Who Owns the Data in the Internet of Things?

Who Owns the Data in the Internet of Things

Next time you’re stuck in traffic, try thinking about your car as a rolling Internet of Things data center filled with vehicle use and diagnostic details, route maps, real-time traffic, even your choice of music service or radio station.

So, who owns – or controls – the data? You, the owner? The manufacturer who integrated those onboard IoT systems? Or a maker of individual sensors and end-point devices? After all, that chip knows whether you wore a seatbelt or how long you’ve ignored a check engine light.

Issues of personal privacy, pro-active maintenance and ownership are colliding. One of the starting points has been cars and heavy trucks – devices that are more than the sum of their parts.

In the auto industry, after-market companies such as Dinan and Hennessey Performance now collaborate with original equipment manufacturers and dealers.

It wasn’t always the case. For years, “tuners” improved performance or added features but risked voiding an original warranty. Over time, Dinan’s BMW tweaks became so valued that some cars even qualified for the company’s Certified Pre-Owned inspection program. And new AMG-upgrade cars are now sold through Mercedes-Benz dealers – not just modified after purchase.

Devices-as-a-service could change the definitions of ownership, said Andrew Timm, vice president of technology platforms at PTC.

“For a farmer who doesn’t want to ‘own’ his tractor, he may be more interested in paying the manufacturer for the time he uses it. That could be a whole new market and business paradigm,” he said.

Consider added-value devices like Amazon’s Kindle tablet with a “mayday” button to contact live assistance or Jitterbug cell phones for seniors with built-in emergency or reminder features from GreatCall.

Those features can raise questions of whether the device is a product or a subscription service – with implications for repair, finance and sharing knowledge.

For example, a debate over auto repairs led independent mechanics in Oregon and Massachusetts to claim they were denied the necessary tools or knowledge from auto makers. They asked lawmakers to require open access to information, contending that some car owners paid higher repair prices for work that could only be completed at dealer-based service departments.

Since 2008, a “Right to Repair” campaign has asked for federal consumer protection for vehicle owners arguing that open standards are essential.

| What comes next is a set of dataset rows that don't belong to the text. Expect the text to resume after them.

(* ===== verification/Bisect.v ===== *)
(** * Bisection ([bisect] of hbisect.py)

    The candidates between the good and the bad revisions are collected by a
    breadth-first search from the bad side; the revision to test next is the one
    whose ancestors among the candidates come closest to half of them.  Nodes are
    identified with their revisions. *)

From S2P Require Import Prelude Dag RevWalk.

Module Bisect.

(** The bisect state; the list [current] is not used here. *)
Record state := State { good : list Z; bad : list Z; skip : list Z }.

(** [(nodes, number, good, badnode, goodnode)] *)
Record result := Result {
  r_nodes : list Z;
  r_number : Z;
  r_good : bool;
  r_badnode : Z;
  r_goodnode : Z
}.

(** [checkstate] *)
Definition checkstate (st : state) : res bool :=
  if decide (good st ≠ [] /\ bad st ≠ []) then Ok true
  else if decide (good st = []) then Err (Abort "cannot bisect (no known good revisions)")
  else Err (Abort "cannot bisect (no known bad revisions)").

Section bisect.
Context (parentrevs : Z -> list Z) (len : Z).

Definition max_rev (revs : list Z) : res Z :=
  match revs with [] => Err ValueError | r :: revs => Ok (foldr Z.max r revs) end.

(** [repo.revs("descendants(%ln) - ancestors(%ln)", good, good)] *)
Definition after_good (good : list Z) : res (gset Z) :=
  let revs := elements (list_to_set good : gset Z) in
  let* d := RevWalk.revdescendants parentrevs len revs false None None in
  let* a := RevWalk.revancestors parentrevs revs false None None (fun _ => false) in
  Ok (list_to_set d ∖ list_to_set a).

(** The dictionary [ancestors]: a revision that is missing has the value
    [None]. *)
Notation ancmap := (gmap Z (list Z)).

Definition buildancestors (bad good : list Z) : res (Z * Z * option ancmap) :=
  let* badrev := RevWalk.min_rev bad in
  let* goodrev := max_rev good in
  let* revs := after_good good in
  Ok (badrev, goodrev, if decide (badrev ∈ revs) then Some (gset_to_gmap [] revs) else None).

(** ** The candidates *)

Record search := Search { visit : list Z; children : gmap Z (list Z); candidates : list Z }.

(** [for prev in clparents(rev): if prev != -1] *)
Definition add_parent (rev : Z) (st : gmap Z (list Z) * list Z) (prev : Z) : gmap Z (list Z) * list Z :=
  let '(children, visit) := st in
  if decide (prev = nullrev) then st
  else match children !! prev with
       | Some cs => (<[prev := cs ++ [rev]]> children, visit)
       | None => (<[prev := [rev]]> children, visit ++ [prev])
       end.

Fixpoint search_loop (fuel : nat) (ancestors : ancmap) (st : search) : res search :=
  match visit st with
  | [] => Ok st
  | rev :: rest =>
      match fuel with
      | O => Err OutOfFuel
      | S fuel =>
          search_loop fuel ancestors
            (if decide (ancestors !! rev = Some []) then
               let '(children, rest) := foldl (add_parent rev) (children st, rest) (parentrevs rev) in
               Search rest children (candidates st ++ [rev])
             else Search rest (children st) (candidates st))
      end
  end.

(** ** The best candidate *)

Record best := Best {
  b_ancestors : ancmap;
  b_poison : gset Z;
  b_rev : option Z;
  b_len : Z
}.

(** [children.get(rev, [])] *)
Definition children_get (children : gmap Z (list Z)) (rev : Z) : list Z := default [] (children !! rev).

(** [list(set(l))] *)
Definition py_list_set (l : list Z) : list Z := elements (list_to_set l : gset Z).

(** [for c in children.get(rev, [])] at the end of the loop *)
Definition extend_child (a : list Z) (am : ancmap) (c : Z) : ancmap :=
  match am !! c with
  | Some ((_ :: _) as l) => <[c := py_list_set (l ++ a)]> am
  | _ => <[c := a ++ [c]]> am
  end.

Fixpoint best_loop (children : gmap Z (list Z)) (skip : list Z) (tot perfect : Z) (revs : list Z) (st : best) : best :=
  match revs with
  | [] => st
  | rev :: revs =>
      if decide (rev ∈ b_poison st) then
        best_loop children skip tot perfect revs
          (Best (b_ancestors st) (b_poison st ∪ list_to_set (children_get children rev)) (b_rev st) (b_len st))
      else
        let a := match b_ancestors st !! rev with Some ((_ :: _) as l) => l | _ => [rev] end in
        let am := delete rev (b_ancestors st) in
        let x := Z.of_nat (length a) in
        let y := tot - x in
        let value := Z.min x y in
        let better := bool_decide (value > b_len st /\ rev ∉ skip) in
        let brev := if better then Some rev else b_rev st in
        let blen := if better then value else b_len st in
        if better && bool_decide (value = perfect) then Best am (b_poison st) brev blen
        else if decide (y < perfect /\ rev ∉ skip) then
          best_loop children skip tot perfect revs
            (Best am (b_poison st ∪ list_to_set (children_get children rev)) brev blen)
        else
          best_loop children skip tot perfect revs
            (Best (foldl (extend_child a) am (children_get children rev)) (b_poison st) brev blen)
  end.
(* ===== verification/DirstateFile.v ===== *)
(** * The dirstate file ([parse_dirstate] and [pack_dirstate] of pure/parsers.py)

    Two parent nodes, then for each tracked file a fixed record and its name,
    with the copy source after a zero byte. *)

From S2P Require Import Prelude Lines Struct.

Module DirstateFile.

(** [dirstatetuple]: state, mode, size, mtime. *)
Record dtuple := DTuple { d_state : ascii; d_mode : Z; d_size : Z; d_mtime : Z }.

#[global] Instance dtuple_eq_dec : EqDecision dtuple.
Proof. solve_decision. Defined.

Definition nul : ascii := byte 0.

(** [struct.pack(">cllll", ...)] *)
Definition pack_cllll (e : dtuple) (n : Z) : res bytes :=
  let* m := pack_l (d_mode e) in
  let* s := pack_l (d_size e) in
  let* t := pack_l (d_mtime e) in
  let* l := pack_l n in
  Ok (d_state e :: m ++ s ++ t ++ l).

(** [struct.unpack(">cllll", ...)] *)
Definition unpack_cllll (l : bytes) : res (dtuple * Z) :=
  match l with
  | c :: l =>
      if decide (length l = 16%nat) then
        let* m := unpack_l (take 4 l) in
        let* s := unpack_l (take 4 (drop 4 l)) in
        let* t := unpack_l (take 4 (drop 8 l)) in
        let* n := unpack_l (drop 12 l) in
        Ok (DTuple c m s t, n)
      else Err StructError
  | [] => Err StructError
  end.

(** ** Packing *)

(** The entry written for a file: the time of a file modified in this very second
    is not trusted. *)
Definition settle (now : Z) (e : dtuple) : dtuple :=
  if decide (d_state e = "n"%char /\ d_mtime e = now) then DTuple (d_state e) (d_mode e) (d_size e) (-1) else e.

(** The name field of a record. *)
Definition name_field (copymap : gmap bytes bytes) (f : bytes) : bytes :=
  match copymap !! f with Some c => f ++ [nul] ++ c | None => f end.

(** [for f, e in dmap.iteritems()]: what is written, and the updated map. *)
Fixpoint pack_entries (copymap : gmap bytes bytes) (now : Z) (dmap : list (bytes * dtuple)) : res (bytes * list (bytes * dtuple)) :=
  match dmap with
  | [] => Ok ([], [])
  | (f, e) :: dmap =>
      let e := settle now e in
      let name := name_field copymap f in
      let* r := pack_cllll e (zlen name) in
      let* (out, dmap) := pack_entries copymap now dmap in
      Ok (r ++ name ++ out, (f, e) :: dmap)
  end.

(** [pack_dirstate]; [dmap] in the order of its iteration. *)
Definition pack_dirstate (dmap : list (bytes * dtuple)) (copymap : gmap bytes bytes) (pl : list bytes) (now : Z) :
    res (bytes * list (bytes * dtuple)) :=
  let* (out, dmap) := pack_entries copymap now dmap in
  Ok (concat pl ++ out, dmap).

(** ** Parsing *)

(** [f, c = f.split("\0")] *)
Definition split_name (f : bytes) : res (bytes * option bytes) :=
  if decide (nul ∈ f) then
    match split nul f with
    | [f; c] => Ok (f, Some c)
    | _ => Err ValueError
    end
  else Ok (f, None).

(** The inner loop; it does not end on a record of negative length that leads back
    to itself. *)
Fixpoint parse_loop (fuel : nat) (st : bytes) (pos1 : Z) (dmap : gmap bytes dtuple) (copymap : gmap bytes bytes) :
    res (gmap bytes dtuple * gmap bytes bytes) :=
  match fuel with
  | O => Err OutOfFuel
  | S fuel =>
      if decide (pos1 < zlen st) then
        let pos2 := pos1 + 17 in
        let* (e, n) := unpack_cllll (pyslice st pos1 pos2) in
        let pos1 := pos2 + n in
        let* (f, c) := split_name (pyslice st pos2 pos1) in
        parse_loop fuel st pos1 (<[f := e]> dmap) (match c with Some c => <[f := c]> copymap | None => copymap end)
      else Ok (dmap, copymap)
  end.

(** [parse_dirstate]: the entries are added to the maps of the caller. *)
Definition parse_dirstate (fuel : nat) (dmap : gmap bytes dtuple) (copymap : gmap bytes bytes) (st : bytes) :
    res (list bytes * gmap bytes dtuple * gmap bytes bytes) :=
  let parents := [slice st 0 20; slice st 20 40] in
  let* (dmap, copymap) := parse_loop fuel st 40 dmap copymap in
  Ok (parents, dmap, copymap).

Definition id20 (c : ascii) : bytes := replicate 20 c.

Example dirstate_example :
  let dm := [(bs "a", DTuple "n" 420 3 1000); (bs "b/c", DTuple "n" 420 7 2000); (bs "d", DTuple "r" 0 0 0)] in
  let cm := {[ bs "b/c" := bs "a" ]} in
  match pack_dirstate dm cm [id20 "x"; id20 "y"] 2000 with
  | Ok (st, dm') =>
      dm' = [(bs "a", DTuple "n" 420 3 1000); (bs "b/c", DTuple "n" 420 7 (-1)); (bs "d", DTuple "r" 0 0 0)] /\
      zlen st = 40 + 3 * 17 + 1 + 5 + 1 /\
      parse_dirstate (S (length st)) ∅ ∅ st = Ok ([id20 "x"; id20 "y"], list_to_map dm', cm)
  | Err _ => False
  end.
Proof. vm_compute. done. Qed.

(** A record whose name has length -17 makes the parser read it again for ever. *)
Definition bad_dirstate : bytes := id20 "x" ++ id20 "y" ++ ("n"%char :: be_encode 12 0 ++ be_encode 4 4294967279).

Lemma parse_dirstate_loops fuel dm0 cm0 : parse_dirstate fuel dm0 cm0 bad_dirstate = Err OutOfFuel.
Proof.
  unfold parse_dirstate. assert (forall dm cm, parse_loop fuel bad_dirstate 40 dm cm = Err OutOfFuel) as ->; [|done].
  induction fuel as [|fuel IH]; intros dm cm; [done|]. cbn [parse_loop].
  rewrite decide_True by (vm_compute; done).
  assert (unpack_cllll (pyslice bad_dirstate 40 (40 + 17)) = Ok (DTuple "n" 0 0 0, -17)) as -> by (vm_compute; reflexivity).
  cbn [rbind]. assert (split_name (pyslice bad_dirstate (40 + 17) (40 + 17 + -17)) = Ok ([], None)) as -> by (vm_compute; reflexivity).
  apply IH.
Qed.

(** ** Records *)

Definition tuple_fits (e : dtuple) : Prop := fits32 (d_mode e) /\ fits32 (d_size e) /\ fits32 (d_mtime e).

Lemma pack_cllll_ok e n :
  tuple_fits e -> fits32 n -> exists l, pack_cllll e n = Ok l /\ length l = 17%nat /\ unpack_cllll l = Ok (e, n).
Proof.
  intros (Hm & Hs & Ht) Hn. destruct (pack_l_ok _ Hm) as (lm & Em & Lm & Um). destruct (pack_l_ok _ Hs) as (ls & Es & Ls & Us).
  destruct (pack_l_ok _ Ht) as (lt & Et & Lt & Ut). destruct (pack_l_ok _ Hn) as (ln & En & Ln & Un).
  unfold pack_cllll. rewrite Em, Es, Et, En. cbn [rbind]. eexists. split; [done|].
  assert (length (lm ++ ls ++ lt ++ ln) = 16%nat) as L by (rewrite !length_app; lia).
  split; [cbn; lia|]. unfold unpack_cllll. rewrite decide_True by done.
  rewrite take_app_length' by done. rewrite Um. cbn [rbind].
  rewrite drop_app_length', take_app_length' by done. rewrite Us. cbn [rbind].
  rewrite (assoc_L (++)), drop_app_length', take_app_length' by (rewrite ?length_app; lia). rewrite Ut. cbn [rbind].
  rewrite !(assoc_L (++)), drop_app_length' by (rewrite !length_app; lia). rewrite Un. cbn [rbind]. by destruct e.
Qed.

Lemma pack_cllll_cases e n :
  (tuple_fits e /\ fits32 n /\ exists l, pack_cllll e n = Ok l) \/
  (~ (tuple_fits e /\ fits32 n) /\ pack_cllll e n = Err StructError).
Proof.
  unfold pack_cllll, tuple_fits.
  destruct (pack_l_cases (d_mode e)) as [[? [? ->]]|[? ->]]; cbn [rbind]; [|right; split; [tauto|done]].
  destruct (pack_l_cases (d_size e)) as [[? [? ->]]|[? ->]]; cbn [rbind]; [|right; split; [tauto|done]].
  destruct (pack_l_cases (d_mtime e)) as [[? [? ->]]|[? ->]]; cbn [rbind]; [|right; split; [tauto|done]].
  destruct (pack_l_cases n) as [[? [? ->]]|[? ->]]; cbn [rbind]; [|right; split; [tauto|done]].
  left. split_and!; try done. by eexists.
Qed.

(** ** Files *)

(** All numbers written for a file fit in 32 bits. *)
Definition file_fits (copymap : gmap bytes bytes) (now : Z) (fe : bytes * dtuple) : Prop :=
  tuple_fits (settle now fe.2) /\ fits32 (zlen (name_field copymap fe.1)).

(** [C34] [pack_dirstate] writes the file exactly when every mode, size, time and
    name length fits in a signed 32-bit field, and otherwise raises
    [struct.error]. *)
Theorem pack_dirstate_bounds (dmap : list (bytes * dtuple)) (copymap : gmap bytes bytes) (pl : list bytes) (now : Z) :
  (Forall (file_fits copymap now) dmap /\ exists st dmap', pack_dirstate dmap copymap pl now = Ok (st, dmap')) \/
  (~ Forall (file_fits copymap now) dmap /\ pack_dirstate dmap copymap pl now = Err StructError).
Proof.
  unfold pack_dirstate.
  cut ((Forall (file_fits copymap now) dmap /\ exists out dmap', pack_entries copymap now dmap = Ok (out, dmap')) \/
       (~ Forall (file_fits copymap now) dmap /\ pack_entries copymap now dmap = Err StructError)).
  { intros [(? & out & dm & ->)|[? ->]]; cbn [rbind]; [left; split; [done|by eexists _, _]|by right]. }
  induction dmap as [|[f e] dmap IH]; cbn [pack_entries]; [left; split; [constructor|by eexists _, _]|].
  rewrite Forall_cons. unfold file_fits at 1 3. cbn [fst snd].
  destruct (pack_cllll_cases (settle now e) (zlen (name_field copymap f))) as [(H1 & H2 & l & ->)|[H ->]]; cbn [rbind]; [|right; split; [tauto|done]].
  destruct IH as [(HF & out & dm & ->)|[HF ->]]; cbn [rbind]; [left; split; [done|by eexists _, _]|right; split; [tauto|done]].
Qed.
Lemma rep_cut o es i :
  rep o es -> 0 <= i <= zlen es ->
  rep (if decide (i < ix_lgt o) then
         match ix_offsets o with
         | None => IndexObj (pyslice (ix_data o) 0 (i * indexsize)) i [] None
         | Some offsets => IndexObj (ix_data o) i [] (Some (pyslice offsets 0 i))
         end
       else IndexObj (ix_data o) (ix_lgt o) (pyslice (ix_extra o) 0 (i - ix_lgt o)) (ix_offsets o))
    (take (Z.to_nat i) es).
Proof.
  intros (Hsh & st & -> & El & Hs) Hi. case_decide as Hc.
  - set (o' := match ix_offsets o with None => _ | Some _ => _ end).
    assert (ix_extra o' = [] /\ ix_lgt o' = i /\ shape o') as (E1 & E2 & E3).
    { unfold shape, indexsize in *. subst o'. destruct (ix_offsets o); cbn; split_and!; try done.
      - rewrite pyslice_take by lia. unfold zlen in *. rewrite length_take. lia.
      - rewrite pyslice_take by lia. unfold zlen in *. rewrite length_take. lia. }
    split; [done|]. exists (take (Z.to_nat i) st). rewrite E1, E2, app_nil_r. split_and!.
    + rewrite take_app_le; [done|]. unfold zlen in *. lia.
    + unfold zlen in *. rewrite length_take. lia.
    + intros j e [He Hlt]%lookup_take_Some. rewrite (stored_cut o o' i j); [by apply Hs|done|lia|lia|done].
  - split; [exact Hsh|]. exists st. cbn. split_and!; [|done|exact Hs].
    rewrite pyslice_take, take_app_ge by (unfold zlen in *; lia). do 2 f_equal. unfold zlen in *. lia.
Qed.

(** Each operation on the object is the operation on the list. *)
Lemma rep_step o es p :
  rep o es -> (do_op o p).2 = (spec_op es p).2 /\ rep (do_op o p).1 (spec_op es p).1.
Proof.
  intros H. destruct p as [|i|i e|start stop step]; cbn [do_op spec_op].
  - by rewrite (rep_len o es H).
  - by rewrite (rep_get o es i H).
  - unfold insert. case_decide; cbn; [|done]. split; [done|]. destruct H as (Hsh & st & -> & El & Hs).
    split; [exact Hsh|]. exists st. split_and!; [cbn; by rewrite <- app_assoc|done|exact Hs].
  - unfold delitem. destruct (decide (stop ≠ Some (-1) \/ step ≠ None)) as [Hne|Heq].
    + cbn. assert (forall X, match start, stop, step with
         | Some start, Some (-1), None => X start | None, Some (-1), None => Err TypeError | _, _, _ => Err ValueError end
         = @Err (list entry) ValueError) as ->; [|done].
      intros X. destruct start, stop as [[|[]|[]]|], step; try done; destruct Hne; done.
    + assert (stop = Some (-1) /\ step = None) as [-> ->].
      { split; [destruct (decide (stop = Some (-1)))|destruct (decide (step = None))]; try done; exfalso; tauto. }
      destruct start as [start|]; [|done]. rewrite (rep_fix o es start H).
      destruct (spec_fix es start) as [i|err] eqn:Ei; [|done]. cbn [rbind]. apply spec_fix_range in Ei.
      pose proof (rep_cut o es i H Ei) as Hr. by destruct (decide (i < ix_lgt o)).
Qed.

Are industry standards and conflicts over data coming to your company? Does data integration deliver a competitive advantage?

When IoT devices warn that repairs are needed, they save time and money, is the counterpoint from industry watchers.  And no solution satisfies everyone.

In the world of electric refrigerators, freezers and restaurant equipment, a notification can warn before a major failure leads to breakdown – avoiding loss of sales and raw materials.

“A reactive service call costs three-times more compared to a pro-active call,” said Martin Flusberg, CEO of PowerHouse Dynamics, which has built a business in integrating sensor systems for food service.

“One of the things we hadn’t thought about is a customer who came to us and said food safety is a huge issue,” he added. “There are businesses that don’t have a facility manager so we can identify energy management (and preventive maintenance) as a value proposition.”

Adding features and value can create customer loyalty – some call it lock-in. When customers start using terms like ‘jailbreak’ to describe freeing a device from limits – the way Apple fans unlock iPhones – it may be time to look at both sides.